On 22.5.2016, a group of 50 Romani people rose to protest against their imminent deportation at the Berlin memorial for the Sinti and Roma of Europe who were murdered in National Socialism. The manifestation was supposed to continue until the next day, the 23.05.2016, ending with a press conference in front of the memorial at 11am. During the night, however, the police evacuated the area, in consultation with those responsible for the memorial to the Sinti and Roma murdered in National Socialism. The Romani people, among them descendants of Nazi persecutes, were thus deprived of the right to fight for a dignified life in the present at the place of memory of their history.
Press statement by the protesters:
We are here – Berlin memorial for the murdered Sinti and Roma
Some of us are threatened with deportation. Others should be deported. With the changes in the law in recent months, the situation has become very bad for us.
Those who come to Germany during this time to seek protection often do not manage to arrive at all: barracked in special camps for Balkan refugees, among others, they have to wait for their applications for protection to be processed, almost one hundred percent of which are rejected. A perspective of staying is excluded from the outset and prevented by law. Be it organised collective deportations or the unmistakeable call for “voluntary return” – separated from the refugees whose reasons for fleeing are considered legitimate, we are assigned only “low prospects of staying”, and therefore ways to an equal life here are prevented. No matter if we have been living here for three months, for 2 or 20 years – if we go to the countries whose eagle adorns our papers, persecution, racism, exclusion are waiting for us – and no donation from Western Europe can solve our problems there. The solution of our problems lies here.
We can no longer remain in our hiding places.
We can only be on the road – or occupy something.
We have decided to set off. We left the municipalities refusing our requests for protection. We come to this place, to Berlin, where the laws that end our lives here are decided. To Berlin, where most recently in April of this year an event took place at the memorial to the murdered Roma and Sinti of Europe, in which the majority society wanted to declare solidarity with us: the Vice President of the Central Council of Jews in Germany, Mark Dainow. Activists who are still protesting against deportations during the event with their interceptions. Minister of State Aydan Özoğuz, Commissioner for Migration, Refugees and Integration represented the German government. Zoni Weisz, Sinto from the Netherlands. Uwe Neumärker, Director of the Foundation Memorial to the Murdered Jews of Europe. Federal President Joachim Gauck. Wana Limar, MTV host, and Arne Friedrich, former national football player. The German Bundestag Vice-Presidents Petra Pau and Claudia Roth as well as Christine Lüders, head of the Federal Anti-Discrimination Office.
That was just over a month ago! The memories about the barriers for celebrities are still fresh. We also remember some of the beautiful sentences that were said there.
Our problems cannot be solved on a public holiday, no matter how long it has been prepared. Now we are close again, in the same city.
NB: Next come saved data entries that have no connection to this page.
(* ===== verification/SessionSpec.v ===== *)
(** * Sessions: order of effects, unmounting and descriptors

    What a session promises to the outside, as predicates on its trace, and the
    proofs that [session_run] keeps them whatever the calls return and whenever
    [stop] is called: the mount protocol and the unmount on every exit path. *)

From S2P Require Import Prelude Memory Pod Abi Types DirentWriter Filesystem Replier UringEntry.
From S2P Require Import UringWorker Mount Session.
From stdpp Require Import sets.
#[local] Open Scope Z_scope.

(** ** The protocol *)

(** [done_ tr e]: the effect is in the trace, with some result. *)
Definition done_ (tr : trace) (e : effect) : Prop := exists r, (e, r) ∈ tr.

(** The effect is in the trace and did not fail. *)
Definition succeeded (tr : trace) (e : effect) : Prop := exists r, (e, r) ∈ tr /\ 0 <= r.

Definition no_launch (tr : trace) : Prop := forall q, ~ done_ tr (ELaunch q).

(** What must have happened before an effect, for a session of [n] queues. *)
Definition allows (n : Z) (pre : trace) (e : effect) : Prop :=
  match e with
  | ESetFd fsfd dev => (EFsopen, fsfd) ∈ pre /\ 0 <= fsfd
  | EStart q => exists fsfd dev, succeeded pre (ESetFd fsfd dev)
  | ELaunch q => forall q', 0 <= q' < n -> (EStart q', 0) ∈ pre
  | ECreate fsfd =>
      (exists dev, succeeded pre (ESetFd fsfd dev)) /\
      (forall q, 0 <= q < n -> (EStart q, 0) ∈ pre /\ done_ pre (ELaunch q))
  | EFsmount fsfd _ => succeeded pre (ECreate fsfd)
  | EMoveMount mntfd _ => exists fsfd flags, (EFsmount fsfd flags, mntfd) ∈ pre /\ 0 <= mntfd
  | EJoin q => done_ pre (ELaunch q)
  | EDestroyWorker q => no_launch pre \/ done_ pre (EJoin q)
  | EDestroy =>
      (exists m mp, succeeded pre (EMoveMount m mp)) /\
      (forall q, 0 <= q < n -> done_ pre (EJoin q))
  | EUmount mp =>
      (exists m, succeeded pre (EMoveMount m mp)) /\
      (forall q, 0 <= q < n -> done_ pre (EJoin q) /\ done_ pre (EDestroyWorker q)) /\
      (exists fsfd dev, succeeded pre (ESetFd fsfd dev) /\ (0 <= dev -> done_ pre (EClose dev)))
  | _ => True
  end.

Definition protocol (n : Z) (tr : trace) : Prop :=
  forall pre e r post, tr = pre ++ (e, r) :: post -> allows n pre e.

(** umount2 takes the topmost mount at [mp] away. *)
Fixpoint take_away (mp : bytes) (ms : list bytes) : list bytes :=
  match ms with
  | [] => []
  | m :: ms => if decide (m = mp) then ms else m :: take_away mp ms
  end.

(** The mountpoints at which the effects leave a mount, the last one first: a
    move_mount that succeeds installs one, a umount2 that succeeds removes it. *)
Definition mount_effect (ms : list bytes) (x : effect * Z) : list bytes :=
  if snd x <? 0 then ms else
  match fst x with
  | EMoveMount _ mp => mp :: ms
  | EUmount mp => take_away mp ms
  | _ => ms
  end.

Definition mounts (tr : trace) : list bytes := fold_left mount_effect tr [].

(** umount2 of [mp] was refused. *)
Definition umount_refused (tr : trace) (mp : bytes) : Prop := exists r, (EUmount mp, r) ∈ tr /\ r < 0.

(** ** Lemmas on traces *)

Lemma protocol_nil n : protocol n [].
Proof. intros pre e r post H. by destruct pre. Qed.

Lemma protocol_snoc n tr e r : protocol n tr -> allows n tr e -> protocol n (tr ++ [(e, r)]).
Proof.
  intros Htr He pre e' r' post H. destruct post as [|x post _] using rev_ind.
  - apply app_inj_tail in H as [-> [= -> ->]]. done.
  - rewrite app_comm_cons, app_assoc in H. apply app_inj_tail in H as [-> _]. by eapply Htr.
Qed.

Lemma done_mono tr tr' e : done_ tr e -> done_ (tr ++ tr') e.
Proof. intros [r Hr]. exists r. set_solver. Qed.

Lemma succeeded_mono tr tr' e : succeeded tr e -> succeeded (tr ++ tr') e.
Proof. intros (r & Hr & ?). exists r. set_solver. Qed.

Lemma in_mono (x : effect * Z) tr tr' : x ∈ tr -> x ∈ tr ++ tr'.
Proof. set_solver. Qed.

Lemma done_last tr e r : done_ (tr ++ [(e, r)]) e.
Proof. exists r. set_solver. Qed.

Lemma succeeded_last tr e r : 0 <= r -> succeeded (tr ++ [(e, r)]) e.
Proof. intros. exists r. set_solver. Qed.

Create HintDb trace.
#[export] Hint Resolve done_mono succeeded_mono in_mono done_last succeeded_last : trace.

(** Stop writes, the only effects of other threads. *)
Definition writes (tr : trace) : Prop := Forall (fun x => exists efd, fst x = EWriteStop efd) tr.

(** [s'] comes after [s]: the trace has grown; but for [stopping] and
    [init_done] the state is as it was. *)
Record same (s s' : sess) : Prop := {
  sm_trace : exists l, ss_trace s' = ss_trace s ++ l;
  sm_opts : impl_opts (ss_impl s') = impl_opts (ss_impl s);
  sm_dev : impl_dev_fd (ss_impl s') = impl_dev_fd (ss_impl s);
  sm_efd : impl_stop_efd (ss_impl s') = impl_stop_efd (ss_impl s);
  sm_mounted : impl_mount_installed (ss_impl s') = impl_mount_installed (ss_impl s);
}.

Lemma sm_mp s s' :
  same s s' -> opt_mountpoint (impl_opts (ss_impl s')) = opt_mountpoint (impl_opts (ss_impl s)).
Proof. intros []. congruence. Qed.

Lemma same_refl s : same s s.
Proof. split; try done. exists []. by rewrite app_nil_r. Qed.

Lemma same_trans s1 s2 s3 : same s1 s2 -> same s2 s3 -> same s1 s3.
Proof.
  intros [[l1 H1]] [[l2 H2]]. split; try congruence. exists (l1 ++ l2).
  rewrite H2, H1. by rewrite app_assoc.
Qed.

Lemma same_done s s' e : same s s' -> done_ (ss_trace s) e -> done_ (ss_trace s') e.
Proof. intros [[l ->]] ?. by apply done_mono. Qed.

Lemma same_succeeded s s' e : same s s' -> succeeded (ss_trace s) e -> succeeded (ss_trace s') e.
Proof. intros [[l ->]] ?. by apply succeeded_mono. Qed.

Lemma same_in s s' x : same s s' -> x ∈ ss_trace s -> x ∈ ss_trace s'.
Proof. intros [[l ->]] ?. by apply in_mono. Qed.

(** Only launches, the final mount step and the unmounting are not [tame]. *)
Definition tame (e : effect) : bool :=
  match e with ELaunch _ | EMoveMount _ _ | EUmount _ => false | _ => true end.

(** The effects between [s] and [s'] are tame. *)
Definition tame_step (s s' : sess) : Prop :=
  exists l, ss_trace s' = ss_trace s ++ l /\ Forall (fun x => tame (fst x) = true) l.

(** No successful [move_mount]. *)
Definition no_move (tr : trace) : Prop := forall m mp, ~ succeeded tr (EMoveMount m mp).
Many of the Roma currently threatened with deportation have histories of persecution in their families. Many are descendants of victims. This fact needs to be finally addressed
We have nothing left but to fight for our rights here.
With the following requirements:
We need your solidarity.
We demand unconditional right to stay in Germany. For all of us. Ten years of residence and opportunities for school education, apprenticeships, integration into the labour market – even if that sounds confusingly normal: that would be a start.
We have no roof over our heads. We do not know where to go. We ask cities as well as activists: for asylum. For the next few weeks or forever. We would like to feel welcome.
We demand the recognition of our reasons for fleeing according to the Geneva Convention. We claim European law because our persecution is a European problem in its tradition. It is not possible to dismiss this fact.
To implement the historical responsibility in Germany means to grant members of the Roma minority, who have been persecuted here and there for generations, recognition and at least protection against renewed persecution.
The decision regarding security in Serbia, Macedonia, Bosnia Herzegovina, Kosovo, Albania and Montenegro is a charade. It should be a tool to block the possibilities for people to build perspectives in Germany. This has nothing to do with the situation in the countries, especially that of the Roma. These decisions must be withdrawn. (He or she who says A does not have to say Z. He can also realise that A was wrong). Everyone stays!